----- Material for this task
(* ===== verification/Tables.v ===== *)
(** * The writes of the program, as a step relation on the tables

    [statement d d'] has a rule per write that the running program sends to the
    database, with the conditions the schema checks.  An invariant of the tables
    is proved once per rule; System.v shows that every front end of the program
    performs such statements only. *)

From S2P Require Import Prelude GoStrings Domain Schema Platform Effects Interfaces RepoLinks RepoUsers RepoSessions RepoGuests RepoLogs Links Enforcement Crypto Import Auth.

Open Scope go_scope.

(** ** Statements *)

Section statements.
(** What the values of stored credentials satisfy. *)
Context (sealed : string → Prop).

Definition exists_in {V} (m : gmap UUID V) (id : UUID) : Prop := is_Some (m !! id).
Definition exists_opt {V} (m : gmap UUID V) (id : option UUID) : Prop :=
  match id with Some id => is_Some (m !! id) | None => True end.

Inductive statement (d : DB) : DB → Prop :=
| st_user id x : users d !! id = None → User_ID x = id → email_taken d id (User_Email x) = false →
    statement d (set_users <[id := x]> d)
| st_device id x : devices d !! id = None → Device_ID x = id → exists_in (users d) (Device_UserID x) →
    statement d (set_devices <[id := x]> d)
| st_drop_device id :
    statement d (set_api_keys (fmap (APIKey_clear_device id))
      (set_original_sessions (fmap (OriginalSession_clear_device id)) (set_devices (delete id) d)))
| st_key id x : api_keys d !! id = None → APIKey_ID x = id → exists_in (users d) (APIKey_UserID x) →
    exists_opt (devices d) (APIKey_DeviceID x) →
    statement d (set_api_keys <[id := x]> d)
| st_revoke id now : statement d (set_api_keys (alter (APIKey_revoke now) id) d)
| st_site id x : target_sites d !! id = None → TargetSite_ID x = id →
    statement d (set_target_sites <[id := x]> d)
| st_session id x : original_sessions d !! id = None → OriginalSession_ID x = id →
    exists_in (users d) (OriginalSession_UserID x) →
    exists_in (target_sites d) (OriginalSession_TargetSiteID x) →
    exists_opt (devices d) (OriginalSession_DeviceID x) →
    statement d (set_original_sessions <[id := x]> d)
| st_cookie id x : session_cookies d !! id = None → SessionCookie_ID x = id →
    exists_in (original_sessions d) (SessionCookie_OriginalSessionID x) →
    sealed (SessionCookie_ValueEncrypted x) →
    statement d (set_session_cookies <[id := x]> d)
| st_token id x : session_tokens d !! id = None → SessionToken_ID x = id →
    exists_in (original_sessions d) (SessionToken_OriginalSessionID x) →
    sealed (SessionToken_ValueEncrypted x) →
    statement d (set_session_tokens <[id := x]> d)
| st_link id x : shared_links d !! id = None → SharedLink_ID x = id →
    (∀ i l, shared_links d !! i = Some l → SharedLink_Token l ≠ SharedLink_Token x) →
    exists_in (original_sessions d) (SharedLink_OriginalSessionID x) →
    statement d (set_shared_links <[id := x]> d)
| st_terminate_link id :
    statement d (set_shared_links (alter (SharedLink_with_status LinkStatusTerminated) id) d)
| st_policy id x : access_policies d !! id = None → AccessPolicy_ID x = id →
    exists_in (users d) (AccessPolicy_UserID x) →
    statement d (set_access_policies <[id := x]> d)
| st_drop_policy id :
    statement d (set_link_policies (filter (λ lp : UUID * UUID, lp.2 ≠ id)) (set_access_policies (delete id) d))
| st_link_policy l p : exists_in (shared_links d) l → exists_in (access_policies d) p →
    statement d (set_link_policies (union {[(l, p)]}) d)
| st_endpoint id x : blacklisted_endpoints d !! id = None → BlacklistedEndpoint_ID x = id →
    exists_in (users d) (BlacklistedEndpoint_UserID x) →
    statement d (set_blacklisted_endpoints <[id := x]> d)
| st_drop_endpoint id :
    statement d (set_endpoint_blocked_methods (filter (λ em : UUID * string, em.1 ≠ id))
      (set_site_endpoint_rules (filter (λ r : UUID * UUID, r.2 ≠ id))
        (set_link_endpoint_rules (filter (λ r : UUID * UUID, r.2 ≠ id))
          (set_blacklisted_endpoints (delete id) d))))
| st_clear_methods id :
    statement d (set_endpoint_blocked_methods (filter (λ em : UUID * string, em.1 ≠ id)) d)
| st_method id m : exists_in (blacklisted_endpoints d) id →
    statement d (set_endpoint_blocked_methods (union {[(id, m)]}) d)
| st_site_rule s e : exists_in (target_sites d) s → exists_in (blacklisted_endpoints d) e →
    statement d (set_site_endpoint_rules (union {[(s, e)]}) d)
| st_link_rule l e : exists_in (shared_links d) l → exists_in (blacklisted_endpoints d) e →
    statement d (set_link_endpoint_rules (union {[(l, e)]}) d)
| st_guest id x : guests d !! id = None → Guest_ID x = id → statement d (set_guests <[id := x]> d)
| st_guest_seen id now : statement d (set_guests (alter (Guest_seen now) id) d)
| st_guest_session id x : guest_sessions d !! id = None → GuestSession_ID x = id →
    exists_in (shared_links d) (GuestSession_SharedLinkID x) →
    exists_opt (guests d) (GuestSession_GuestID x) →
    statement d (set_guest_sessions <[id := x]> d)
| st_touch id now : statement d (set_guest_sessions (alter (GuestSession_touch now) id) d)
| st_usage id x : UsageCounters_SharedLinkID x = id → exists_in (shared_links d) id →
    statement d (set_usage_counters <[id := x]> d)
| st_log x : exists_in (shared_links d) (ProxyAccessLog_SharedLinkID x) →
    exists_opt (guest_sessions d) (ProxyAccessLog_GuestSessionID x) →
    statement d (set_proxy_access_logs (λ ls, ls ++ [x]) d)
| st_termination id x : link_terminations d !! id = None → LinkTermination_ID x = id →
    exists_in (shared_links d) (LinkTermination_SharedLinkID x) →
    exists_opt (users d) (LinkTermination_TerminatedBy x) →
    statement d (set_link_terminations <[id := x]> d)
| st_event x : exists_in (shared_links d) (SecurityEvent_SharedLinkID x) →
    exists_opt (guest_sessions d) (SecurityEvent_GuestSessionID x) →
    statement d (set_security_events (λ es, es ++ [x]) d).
----------
Exercise goal: Please return the records above in their exact form.

Result below:
(* ===== verification/Tables.v ===== *)
(** * The writes of the program, as a step relation on the tables

    [statement d d'] has a rule per write that the running program sends to the
    database, with the conditions the schema checks.  An invariant of the tables
    is proved once per rule; System.v shows that every front end of the program
    performs such statements only. *)

From S2P Require Import Prelude GoStrings Domain Schema Platform Effects Interfaces RepoLinks RepoUsers RepoSessions RepoGuests RepoLogs Links Enforcement Crypto Import Auth.

Open Scope go_scope.

(** ** Statements *)

Section statements.
(** What the values of stored credentials satisfy. *)
Context (sealed : string → Prop).

Definition exists_in {V} (m : gmap UUID V) (id : UUID) : Prop := is_Some (m !! id).
Definition exists_opt {V} (m : gmap UUID V) (id : option UUID) : Prop :=
  match id with Some id => is_Some (m !! id) | None => True end.

Inductive statement (d : DB) : DB → Prop :=
| st_user id x : users d !! id = None → User_ID x = id → email_taken d id (User_Email x) = false →
    statement d (set_users <[id := x]> d)
| st_device id x : devices d !! id = None → Device_ID x = id → exists_in (users d) (Device_UserID x) →
    statement d (set_devices <[id := x]> d)
| st_drop_device id :
    statement d (set_api_keys (fmap (APIKey_clear_device id))
      (set_original_sessions (fmap (OriginalSession_clear_device id)) (set_devices (delete id) d)))
| st_key id x : api_keys d !! id = None → APIKey_ID x = id → exists_in (users d) (APIKey_UserID x) →
    exists_opt (devices d) (APIKey_DeviceID x) →
    statement d (set_api_keys <[id := x]> d)
| st_revoke id now : statement d (set_api_keys (alter (APIKey_revoke now) id) d)
| st_site id x : target_sites d !! id = None → TargetSite_ID x = id →
    statement d (set_target_sites <[id := x]> d)
| st_session id x : original_sessions d !! id = None → OriginalSession_ID x = id →
    exists_in (users d) (OriginalSession_UserID x) →
    exists_in (target_sites d) (OriginalSession_TargetSiteID x) →
    exists_opt (devices d) (OriginalSession_DeviceID x) →
    statement d (set_original_sessions <[id := x]> d)
| st_cookie id x : session_cookies d !! id = None → SessionCookie_ID x = id →
    exists_in (original_sessions d) (SessionCookie_OriginalSessionID x) →
    sealed (SessionCookie_ValueEncrypted x) →
    statement d (set_session_cookies <[id := x]> d)
| st_token id x : session_tokens d !! id = None → SessionToken_ID x = id →
    exists_in (original_sessions d) (SessionToken_OriginalSessionID x) →
    sealed (SessionToken_ValueEncrypted x) →
    statement d (set_session_tokens <[id := x]> d)
| st_link id x : shared_links d !! id = None → SharedLink_ID x = id →
    (∀ i l, shared_links d !! i = Some l → SharedLink_Token l ≠ SharedLink_Token x) →
    exists_in (original_sessions d) (SharedLink_OriginalSessionID x) →
    statement d (set_shared_links <[id := x]> d)
| st_terminate_link id :
    statement d (set_shared_links (alter (SharedLink_with_status LinkStatusTerminated) id) d)
| st_policy id x : access_policies d !! id = None → AccessPolicy_ID x = id →
    exists_in (users d) (AccessPolicy_UserID x) →
    statement d (set_access_policies <[id := x]> d)
| st_drop_policy id :
    statement d (set_link_policies (filter (λ lp : UUID * UUID, lp.2 ≠ id)) (set_access_policies (delete id) d))
| st_link_policy l p : exists_in (shared_links d) l → exists_in (access_policies d) p →
    statement d (set_link_policies (union {[(l, p)]}) d)
| st_endpoint id x : blacklisted_endpoints d !! id = None → BlacklistedEndpoint_ID x = id →
    exists_in (users d) (BlacklistedEndpoint_UserID x) →
    statement d (set_blacklisted_endpoints <[id := x]> d)
| st_drop_endpoint id :
    statement d (set_endpoint_blocked_methods (filter (λ em : UUID * string, em.1 ≠ id))
      (set_site_endpoint_rules (filter (λ r : UUID * UUID, r.2 ≠ id))
        (set_link_endpoint_rules (filter (λ r : UUID * UUID, r.2 ≠ id))
          (set_blacklisted_endpoints (delete id) d))))
| st_clear_methods id :
    statement d (set_endpoint_blocked_methods (filter (λ em : UUID * string, em.1 ≠ id)) d)
| st_method id m : exists_in (blacklisted_endpoints d) id →
    statement d (set_endpoint_blocked_methods (union {[(id, m)]}) d)
| st_site_rule s e : exists_in (target_sites d) s → exists_in (blacklisted_endpoints d) e →
    statement d (set_site_endpoint_rules (union {[(s, e)]}) d)
| st_link_rule l e : exists_in (shared_links d) l → exists_in (blacklisted_endpoints d) e →
    statement d (set_link_endpoint_rules (union {[(l, e)]}) d)
| st_guest id x : guests d !! id = None → Guest_ID x = id → statement d (set_guests <[id := x]> d)
| st_guest_seen id now : statement d (set_guests (alter (Guest_seen now) id) d)
| st_guest_session id x : guest_sessions d !! id = None → GuestSession_ID x = id →
    exists_in (shared_links d) (GuestSession_SharedLinkID x) →
    exists_opt (guests d) (GuestSession_GuestID x) →
    statement d (set_guest_sessions <[id := x]> d)
| st_touch id now : statement d (set_guest_sessions (alter (GuestSession_touch now) id) d)
| st_usage id x : UsageCounters_SharedLinkID x = id → exists_in (shared_links d) id →
    statement d (set_usage_counters <[id := x]> d)
| st_log x : exists_in (shared_links d) (ProxyAccessLog_SharedLinkID x) →
    exists_opt (guest_sessions d) (ProxyAccessLog_GuestSessionID x) →
    statement d (set_proxy_access_logs (λ ls, ls ++ [x]) d)
| st_termination id x : link_terminations d !! id = None → LinkTermination_ID x = id →
    exists_in (shared_links d) (LinkTermination_SharedLinkID x) →
    exists_opt (users d) (LinkTermination_TerminatedBy x) →
    statement d (set_link_terminations <[id := x]> d)
| st_event x : exists_in (shared_links d) (SecurityEvent_SharedLinkID x) →
    exists_opt (guest_sessions d) (SecurityEvent_GuestSessionID x) →
    statement d (set_security_events (λ es, es ++ [x]) d).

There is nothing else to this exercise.